Source information:
(** *** Entry names *)

Lemma well_formed_dir (entries : list (string * node)) :
  well_formed (Dir entries) ->
  NoDup (List.map fst entries)
  /\ forall e, In e entries ->
       Py.contains "/" (fst e) = false /\ well_formed (snd e).
Proof.
  cbn [well_formed]. intros [H1 H2]. split; [exact H1|]. clear H1.
  induction entries as [|x es IH]; intros e He; [destruct He|].
  destruct H2 as (Ha & Hb & Hc). destruct He as [<-|He]; [now split | now apply IH].
Qed.

Lemma flat_map_flat_map {A B C : Type} (g : B -> list C) (h : A -> list B)
  (l : list A) :
  List.flat_map g (List.flat_map h l)
  = List.flat_map (fun a => List.flat_map g (h a)) l.
Proof.
  induction l as [|a l IH]; [reflexivity|].
  cbn [List.flat_map]. now rewrite flat_map_app, IH.
Qed.

Lemma walk_paths_dir (folder : list string) (entries : list (string * node)) :
  walk_paths folder (Dir entries)
  = (List.flat_map
       (fun e => match snd e with
                 | File _ => [(folder ++ [fst e])%list]
                 | Dir _ => []
                 end) entries
     ++ List.flat_map
          (fun e => match snd e with
                    | Dir _ => walk_paths (folder ++ [fst e]) (snd e)
                    | File _ => []
                    end) entries)%list.
Proof.
  unfold walk_paths. cbn [walk List.flat_map fst snd]. f_equal.
  - induction entries as [|[n c] es IH]; [reflexivity|].
    cbn [List.flat_map fst snd]. rewrite map_app, IH. now destruct c.
  - rewrite flat_map_flat_map. apply flat_map_ext. intros [n c]. now destruct c.
Qed.
(** What sampling keys and synthesizing documents leaves alone: everything
    but the oracle cursor and the two cells of the moving working set. *)
Definition sampling_frame (w w' : World) : Prop :=
  draws w' = draws w /\ np_seed w' = np_seed w /\
  curr_items w' = curr_items w /\ deleted_items w' = deleted_items w /\
  curr_ops w' = curr_ops w /\ lock_log w' = lock_log w /\
  client w' = client w /\ client_calls w' = client_calls w /\
  shutdown w' = shutdown w /\ shutdown_polls w' = shutdown_polls w /\
  reservoir w' = reservoir w /\ dumps w' = dumps w /\ log w' = log w.

Definition preserves {A} (m : M A) : Prop :=
  forall w r w', m w = (r, w') -> sampling_frame w w'.

(** What a batch leaves alone: the operation counter, the shutdown signal,
    the dumped files and the log. *)
Definition batch_frame (w w' : World) : Prop :=
  curr_ops w' = curr_ops w /\ shutdown w' = shutdown w /\
  shutdown_polls w' = shutdown_polls w /\
  dumps w' = dumps w /\ log w' = log w.

(** Why the [while] loop of [run] ends normally in the world [w]: the
    operation counter has reached [ws.ops], or the last poll of the shutdown
    event found it set. *)
Definition loop_exit_reason (self : Worker.t) (w : World) : Prop :=
  (exists n, WorkloadSettings.ops (Worker.ws self) = Some n /\ n <= curr_ops w) \/
  (Worker.shutdown_event self = true /\
   exists polls, shutdown_polls w = S polls /\ shutdown w polls = true).

(** ** Warm-up keys *)

(** [class HotKey] *)
Module HotKey.

Record t : Type := mk { sid : Z; ws : WorkloadSettings.t; prefix : string }.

Problem statement: Copy the material above word for word, taking the first line, the line containing "e]) (snd e)", and every line between them, and nothing else.

Solution to the exercise:
(** *** Entry names *)

Lemma well_formed_dir (entries : list (string * node)) :
  well_formed (Dir entries) ->
  NoDup (List.map fst entries)
  /\ forall e, In e entries ->
       Py.contains "/" (fst e) = false /\ well_formed (snd e).
Proof.
  cbn [well_formed]. intros [H1 H2]. split; [exact H1|]. clear H1.
  induction entries as [|x es IH]; intros e He; [destruct He|].
  destruct H2 as (Ha & Hb & Hc). destruct He as [<-|He]; [now split | now apply IH].
Qed.

Lemma flat_map_flat_map {A B C : Type} (g : B -> list C) (h : A -> list B)
  (l : list A) :
  List.flat_map g (List.flat_map h l)
  = List.flat_map (fun a => List.flat_map g (h a)) l.
Proof.
  induction l as [|a l IH]; [reflexivity|].
  cbn [List.flat_map]. now rewrite flat_map_app, IH.
Qed.

Lemma walk_paths_dir (folder : list string) (entries : list (string * node)) :
  walk_paths folder (Dir entries)
  = (List.flat_map
       (fun e => match snd e with
                 | File _ => [(folder ++ [fst e])%list]
                 | Dir _ => []
                 end) entries
     ++ List.flat_map
          (fun e => match snd e with
                    | Dir _ => walk_paths (folder ++ [fst e]) (snd e)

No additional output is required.